[Collected data]
* * * * * * *

(** ** The session *)
Section Sessions.
Context `{NodeLib, BodyLib} (env : ConfigEnv).
Implicit Types (m : ConsoleMemory) (w : console_world).

Definition authorized (bearer : option string) : bool := match bearer with None | Some "" => false | Some _ => true end.

(** A request with a session token that is answered 401 ends the session, in memory and in the browser's
    storage, and says so; any other leaves both alone. *)
Lemma request_ends_only_expired_sessions bearer r m w :
  mwp (request env bearer r) (fun o m' _ =>
    match o with
    | Ok (inr e) => if (ae_status e =? 401) && authorized bearer
                    then m' = CMemory None None (Some SESSION_EXPIRED) (cm_loading m) else m' = m
    | _ => m' = m
    end) m w.
Proof.
  unfold request. cbv zeta. apply mwp_bind, mwp_call. intros [res|x]; [|done]. fold (authorized bearer).
  destruct ((wr_status res =? 401) && authorized bearer) eqn:E4.
  { apply mwp_bind, mwp_write. apply andb_true_iff in E4 as [_ Ea]. apply (mwp_lift (Ok _)). cbn. by rewrite Ea. }
  destruct (negb _); [|done]. set (body := match wr_json res with Ok v => v | Err _ => JObj [] end).
  apply mwp_bind, mwp_lift. destruct (js_field "error" body); [|done].
  apply mwp_bind, mwp_lift. destruct (js_field "message" body); [|done]. apply (mwp_lift (Ok _)). cbn. by rewrite E4.
Qed.

(** Without a token nothing does. *)
Lemma call_without_token f m w : mwp (call_api env None f) (fun _ m' _ => m' = m) m w.
Proof.
  unfold call_api. apply mwp_bind. eapply mwp_mono; [|apply request_ends_only_expired_sessions].
  intros [[body|e]|x] m' w' Hr; [done| |done]. rewrite andb_false_r in Hr. by subst.
Qed.

(** A login ends with a session of the wallet's account, remembered by the browser, or with an error and
    whatever session there was. *)
Lemma login_opens_a_session_or_says_why m w :
  mwp (login env) (fun o m' _ => o = Ok tt /\ cm_loading m' = false /\
    match cm_error m' with
    | None => exists s, cm_session m' = Some s /\ cm_stored m' = Some (JSON_stringify (session_json s))
    | Some _ => cm_session m' = cm_session m /\ cm_stored m' = cm_stored m
    end) m w.
Proof.
  unfold login. apply mwp_bind, mwp_write. set (m1 := CMemory _ _ None true). apply mwp_bind, mwp_try.
  assert (Hsteps : mwp (log_in_steps env) (fun o m' _ => match o with
    | Ok _ => cm_error m' = None /\ exists s, cm_session m' = Some s /\ cm_stored m' = Some (JSON_stringify (session_json s))
    | Err _ => m' = m1 end) m1 w).
  { unfold log_in_steps. apply mwp_bind, mwp_call. intros [[[message|] account]|x]; [done| |done]. cbn [fst snd].
    apply mwp_bind. eapply mwp_mono; [|apply call_without_token]. intros [given|x] m2 w2 ->; [|done].
    apply mwp_bind, mwp_lift. destruct (reply_text "transaction" given) as [transaction|x]; [|done].
    apply mwp_bind, mwp_call. intros [[[message|] xdr]|x]; [done| |done]. cbn [fst snd].
    apply mwp_bind. eapply mwp_mono; [|apply call_without_token]. intros [result|x] m3 w3 ->; [|done].
    apply mwp_bind, mwp_lift. destruct (reply_text "token" result) as [tok|x]; [|done].
    apply mwp_bind, mwp_lift. destruct (reply_text "partyId" result) as [partyId|x]; [|done].
    apply mwp_write. split; [done|]. by eexists. }
  eapply mwp_mono; [|exact Hsteps]. intros [u|x] m2 w2 Hm; cbv beta iota in Hm.
  - destruct Hm as (He & s & Es & Et). apply mwp_bind, (mwp_lift (Ok tt)), mwp_write. cbn. rewrite He.
    split; [done|]. split; [done|]. by exists s.
  - subst m2. apply mwp_bind, mwp_write, mwp_write. done.
Qed.
(** The exit page executes the quote it shows.  Take any history of it, the clock going as it likes.  It
    asks for one thing at a time; a quote is asked for a listed asset, and no envelope is open while it is.
    A click that builds an exit is for the quote on the page, which the API answered and which had not run
    out when its seconds were last counted, with a floor half a percent below the quote, to the account in
    the field.  And the envelope shown is one the API answered. *)
Theorem exit_executes_the_quote_shown events w e : exit_life events w -> exit_possible w e ->
  (forall a, exit_action w e = Some a -> xv_awaited w = [] /\
     match e with
     | SubmitQuote => exists asset, exit_asset w = Some asset /\ a = AskQuote (as_id asset) (xv_units w) /\ xv_units w <> ""
     | _ => exists q, xv_quote w = Some q /\ xv_to w <> "" /\ (exists at_, In (at_, QuoteCame (inl q)) events) /\
         (exists at_ (e' : ExitEvent), In (at_, e') events /\ forall t, Date_time (qr_expiresAt q) = Some t -> at_ + 500 <= t) /\
         forall f, asks a = Ok f -> exists out, BigInt (qr_usdcOut q) = Ok out /\ f = exitExecute (qr_id q) (Z.quot (out * 9950) 10000) (trim (xv_to w))
     end) /\
  (List.length (xv_awaited w) <= 1)%nat /\
  (forall f, In f (xv_awaited w) -> is_quote f = true -> xv_tx w = None) /\
  (forall tx, xv_tx w = Some tx -> exists at_, In (at_, ExitBuilt (inl tx)) events).
Proof.
  intros Hl Hp. destruct (exit_keeps events w Hl) as [Hok [Hq Ht]]. unfold exit_ok in Hok. split; [|split; [|split; [|exact Ht]]].
  - intros a Ha. destruct (exit_asks_possible w e a Ha Hp) as [Hb Hm].
    split; [destruct (xv_awaited w) as [|f [|]]; [done|destruct Hok; congruence|done]|].
    destruct e; try discriminate Ha; [exact Hm|]. destruct Hm as (q & Eq & -> & Hto & Hs).
    destruct (Hq q Eq) as [Hcame (at_ & e' & Hin & Es)]. exists q. split_and!; try done.
    + exists at_, e'. split; [done|]. intros t E. rewrite Es in Hs. unfold seconds_left in Hs. rewrite E in Hs. cbn in Hs.
      destruct (decide (at_ + 500 <= t)) as [|Hn]; [done|]. destruct Hs. f_equal. unfold round_thousandth.
      assert ((t - at_ + 500) / 1000 < 1) by (apply Z.div_lt_upper_bound; lia). lia.
    + cbn. unfold execute_click. intros f (out & Eo & [= <-])%obind_ok. by exists out.
  - destruct (xv_awaited w) as [|f [|]]; cbn; [lia|lia|done].
  - intros f Hin Hf. destruct (xv_awaited w) as [|f' [|]]; [done| |done]. destruct Hin as [->|[]]. by apply Hok.
Qed.
End Page.
(** The parts of the global [process] that the module only reads. *)
Module Process.
Record t := { versions : option Versions.t; platform : option JSString }.
End Process.

(** The global [Deno]: [build] is [Deno.build] and [os] is
    [Deno.build.os]. *)
Module DenoNS.
Record build_t := { os : JSString }.
Record t := { build : option build_t }.
End DenoNS.

(** What the execution context provides.  [None] for a global means that
    [typeof] of it is ['undefined'].  The facilities are external: the
    model fixes how the module calls them, not what they answer. *)
Record Host := {
  Deno : option DenoNS.t;
  process : option Process.t;
  (** [process.title = v]: from the current title and [v], the title read
      back afterwards, or an exception. *)
  title_assign : option JSString -> JSString -> Completion (option JSString);
  (** [process.argv0 = v] succeeds ([true]) or throws ([false]). *)
  argv0_assign : JSString -> bool;
  (** [await import('bun:ffi')] resolves. *)
  bun_ffi_import : bool;
  (** [dlopen('libc.so.6', ...)] of Bun returns a library. *)
  bun_dlopen : bool;
  (** [libc.close()] of Bun returns. *)
  bun_close : bool;
  (** [Deno.dlopen('libc.so.6', ...)] returns a library. *)
  deno_dlopen : bool;
  (** [symbols.prctl(opcode, buf)]: the status, or an exception. *)
  libc_prctl : Z -> list Z -> Completion Z
}.

Inductive LibHandle := Libc_so_6.

(** What the module asks of the facilities, in order. *)
Inductive Event :=
| TitleWrite (v : JSString)
| Argv0Write (v : JSString)
| Dlopen
| Prctl (opcode : Z) (buf : list Z)
| LibClose.

(** The mutable state: [process.title], [process.argv0], the module
    variable [denoLibcHandle], and the requests made so far. *)
Record World := {
  title : option JSString;
  argv0 : option JSString;
  denoLibcHandle : option LibHandle;
  trace : list Event
}.

Definition with_title (w : World) (t : option JSString) : World :=
  {| title := t; argv0 := argv0 w; denoLibcHandle := denoLibcHandle w;
     trace := trace w |}.

Definition with_argv0 (w : World) (a : option JSString) : World :=
  {| title := title w; argv0 := a; denoLibcHandle := denoLibcHandle w;
     trace := trace w |}.

Definition with_handle (w : World) (l : option LibHandle) : World :=
  {| title := title w; argv0 := argv0 w; denoLibcHandle := l;
     trace := trace w |}.

Definition with_event (w : World) (e : Event) : World :=
  {| title := title w; argv0 := argv0 w; denoLibcHandle := denoLibcHandle w;
     trace := trace w ++ [e] |}.

(* ================================================================== *)
(** ** The monad of the module's functions *)

(** A computation changes the world and ends normally or by a throw;
    what it did before throwing stays done. *)
Definition M (A : Type) : Type := World -> Completion A * World.

Definition ret {A} (a : A) : M A := fun w => (Normal a, w).

Definition throw {A} (e : JSError) : M A := fun w => (Throw e, w).

Definition bind {A B} (m : M A) (k : A -> M B) : M B :=
  fun w =>
    match m w with
    | (Normal a, w') => k a w'
    | (Throw e, w') => (Throw e, w')
    end.

(** [try { body } catch { handler }] *)
Definition try_catch {A} (body handler : M A) : M A :=
  fun w =>
    match body w with
    | (Normal a, w') => (Normal a, w')
    | (Throw _, w') => handler w'
    end.

Notation "x <- c ;; k" := (bind c (fun x => k))
  (at level 61, c at next level, right associativity).
Notation "c ;; k" := (bind c (fun _ => k))
  (at level 61, right associativity).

* * * * * * *

Exercise brief: Identify the lines above with the word "DenoNS". Copy them.

Answer to this task:
Module DenoNS.
End DenoNS.
  Deno : option DenoNS.t;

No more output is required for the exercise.